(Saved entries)
-- Opening Marker --

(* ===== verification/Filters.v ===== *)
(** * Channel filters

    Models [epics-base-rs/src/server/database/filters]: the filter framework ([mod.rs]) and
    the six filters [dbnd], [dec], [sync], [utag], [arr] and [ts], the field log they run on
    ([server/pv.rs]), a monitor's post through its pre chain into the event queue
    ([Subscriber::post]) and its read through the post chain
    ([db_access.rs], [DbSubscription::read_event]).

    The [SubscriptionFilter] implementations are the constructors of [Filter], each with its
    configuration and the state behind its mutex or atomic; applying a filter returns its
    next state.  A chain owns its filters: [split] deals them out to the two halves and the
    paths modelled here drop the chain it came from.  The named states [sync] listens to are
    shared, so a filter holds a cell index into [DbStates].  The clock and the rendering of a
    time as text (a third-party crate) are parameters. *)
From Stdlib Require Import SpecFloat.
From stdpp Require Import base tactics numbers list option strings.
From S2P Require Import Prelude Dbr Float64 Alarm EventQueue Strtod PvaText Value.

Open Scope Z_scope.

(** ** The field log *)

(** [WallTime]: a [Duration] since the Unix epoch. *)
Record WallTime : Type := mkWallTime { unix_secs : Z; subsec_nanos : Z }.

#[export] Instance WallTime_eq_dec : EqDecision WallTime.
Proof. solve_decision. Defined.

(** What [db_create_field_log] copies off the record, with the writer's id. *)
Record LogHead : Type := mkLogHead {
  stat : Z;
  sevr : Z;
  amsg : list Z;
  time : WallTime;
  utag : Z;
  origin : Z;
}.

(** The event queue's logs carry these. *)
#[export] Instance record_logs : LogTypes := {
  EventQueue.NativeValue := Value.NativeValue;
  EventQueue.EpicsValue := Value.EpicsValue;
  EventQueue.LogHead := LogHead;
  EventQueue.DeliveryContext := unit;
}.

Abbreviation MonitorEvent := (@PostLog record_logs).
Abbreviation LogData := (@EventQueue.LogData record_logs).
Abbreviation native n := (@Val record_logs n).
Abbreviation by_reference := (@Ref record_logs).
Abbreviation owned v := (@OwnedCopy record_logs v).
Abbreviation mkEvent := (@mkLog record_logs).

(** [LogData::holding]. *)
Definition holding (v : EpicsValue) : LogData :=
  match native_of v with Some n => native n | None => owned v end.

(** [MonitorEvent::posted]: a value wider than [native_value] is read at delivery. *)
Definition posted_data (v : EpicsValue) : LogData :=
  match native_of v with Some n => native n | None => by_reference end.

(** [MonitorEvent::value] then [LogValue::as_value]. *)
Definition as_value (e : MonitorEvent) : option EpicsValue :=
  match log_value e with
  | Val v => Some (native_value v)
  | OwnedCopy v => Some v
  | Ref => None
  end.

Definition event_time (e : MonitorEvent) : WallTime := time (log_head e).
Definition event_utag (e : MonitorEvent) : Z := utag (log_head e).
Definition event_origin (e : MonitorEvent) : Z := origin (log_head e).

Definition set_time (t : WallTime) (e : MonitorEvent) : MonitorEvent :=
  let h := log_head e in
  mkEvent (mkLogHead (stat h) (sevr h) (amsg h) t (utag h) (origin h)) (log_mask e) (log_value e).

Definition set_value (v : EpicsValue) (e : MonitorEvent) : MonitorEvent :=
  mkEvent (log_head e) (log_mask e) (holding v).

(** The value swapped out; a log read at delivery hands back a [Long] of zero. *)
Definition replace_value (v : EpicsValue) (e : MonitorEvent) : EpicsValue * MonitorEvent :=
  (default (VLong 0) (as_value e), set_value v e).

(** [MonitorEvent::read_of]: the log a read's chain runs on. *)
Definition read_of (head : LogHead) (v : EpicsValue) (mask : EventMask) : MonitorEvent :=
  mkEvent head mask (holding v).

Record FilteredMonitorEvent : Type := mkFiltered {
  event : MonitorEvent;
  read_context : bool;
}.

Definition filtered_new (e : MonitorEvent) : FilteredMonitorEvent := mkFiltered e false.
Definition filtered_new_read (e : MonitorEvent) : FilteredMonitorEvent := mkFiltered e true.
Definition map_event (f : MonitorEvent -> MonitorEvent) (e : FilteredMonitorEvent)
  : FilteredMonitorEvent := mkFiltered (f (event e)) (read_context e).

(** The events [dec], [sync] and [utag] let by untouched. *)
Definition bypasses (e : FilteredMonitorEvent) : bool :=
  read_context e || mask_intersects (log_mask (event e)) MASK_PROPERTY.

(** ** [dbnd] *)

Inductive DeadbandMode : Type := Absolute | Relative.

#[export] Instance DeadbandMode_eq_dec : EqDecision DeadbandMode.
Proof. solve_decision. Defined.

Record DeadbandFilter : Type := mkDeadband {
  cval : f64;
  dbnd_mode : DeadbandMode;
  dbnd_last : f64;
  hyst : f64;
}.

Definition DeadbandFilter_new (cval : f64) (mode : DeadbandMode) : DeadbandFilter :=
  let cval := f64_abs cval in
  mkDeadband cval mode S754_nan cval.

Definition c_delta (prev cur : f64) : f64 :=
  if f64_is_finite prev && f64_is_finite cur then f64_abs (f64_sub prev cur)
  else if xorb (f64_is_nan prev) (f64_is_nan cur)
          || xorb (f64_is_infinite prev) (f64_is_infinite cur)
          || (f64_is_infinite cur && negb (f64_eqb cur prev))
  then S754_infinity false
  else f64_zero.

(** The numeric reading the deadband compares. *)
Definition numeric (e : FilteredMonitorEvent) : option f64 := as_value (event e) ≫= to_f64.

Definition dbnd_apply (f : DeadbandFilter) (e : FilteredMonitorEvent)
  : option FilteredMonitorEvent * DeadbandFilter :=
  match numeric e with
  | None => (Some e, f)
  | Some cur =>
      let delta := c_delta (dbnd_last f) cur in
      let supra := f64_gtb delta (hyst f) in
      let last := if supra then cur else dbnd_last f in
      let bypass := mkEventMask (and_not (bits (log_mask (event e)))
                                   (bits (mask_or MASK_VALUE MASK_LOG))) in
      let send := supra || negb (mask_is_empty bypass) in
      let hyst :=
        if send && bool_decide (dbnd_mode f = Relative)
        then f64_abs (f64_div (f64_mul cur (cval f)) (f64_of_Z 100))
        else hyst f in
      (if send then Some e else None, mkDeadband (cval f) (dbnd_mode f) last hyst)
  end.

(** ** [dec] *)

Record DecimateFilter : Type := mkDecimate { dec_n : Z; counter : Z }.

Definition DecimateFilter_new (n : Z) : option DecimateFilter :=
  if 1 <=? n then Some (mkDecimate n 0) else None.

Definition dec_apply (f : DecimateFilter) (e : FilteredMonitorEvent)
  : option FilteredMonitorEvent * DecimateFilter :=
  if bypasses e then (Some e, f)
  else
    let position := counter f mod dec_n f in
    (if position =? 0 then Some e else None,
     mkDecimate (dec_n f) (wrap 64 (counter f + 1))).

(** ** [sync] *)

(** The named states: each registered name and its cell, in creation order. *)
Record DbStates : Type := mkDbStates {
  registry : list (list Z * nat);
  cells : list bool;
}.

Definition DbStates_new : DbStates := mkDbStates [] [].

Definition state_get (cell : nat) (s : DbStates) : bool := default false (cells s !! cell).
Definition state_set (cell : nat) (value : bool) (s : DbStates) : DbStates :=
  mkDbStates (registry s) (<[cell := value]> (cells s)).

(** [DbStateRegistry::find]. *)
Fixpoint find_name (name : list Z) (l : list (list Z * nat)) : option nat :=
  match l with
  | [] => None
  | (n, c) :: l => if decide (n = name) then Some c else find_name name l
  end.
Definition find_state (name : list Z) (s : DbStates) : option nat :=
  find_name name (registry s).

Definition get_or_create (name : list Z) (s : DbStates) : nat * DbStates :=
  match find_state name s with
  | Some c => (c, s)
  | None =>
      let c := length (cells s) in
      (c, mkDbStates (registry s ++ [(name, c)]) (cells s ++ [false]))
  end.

-- Closing Marker --

### Exercise requirements
Set down exactly the lines of the data above, beginning with the line that has "Definition filtered_new (e" and ending with the line that has "read_context e ||", and no others.

### Response
Definition filtered_new (e : MonitorEvent) : FilteredMonitorEvent := mkFiltered e false.
Definition filtered_new_read (e : MonitorEvent) : FilteredMonitorEvent := mkFiltered e true.
Definition map_event (f : MonitorEvent -> MonitorEvent) (e : FilteredMonitorEvent)
  : FilteredMonitorEvent := mkFiltered (f (event e)) (read_context e).

(** The events [dec], [sync] and [utag] let by untouched. *)
Definition bypasses (e : FilteredMonitorEvent) : bool :=
  read_context e || mask_intersects (log_mask (event e)) MASK_PROPERTY.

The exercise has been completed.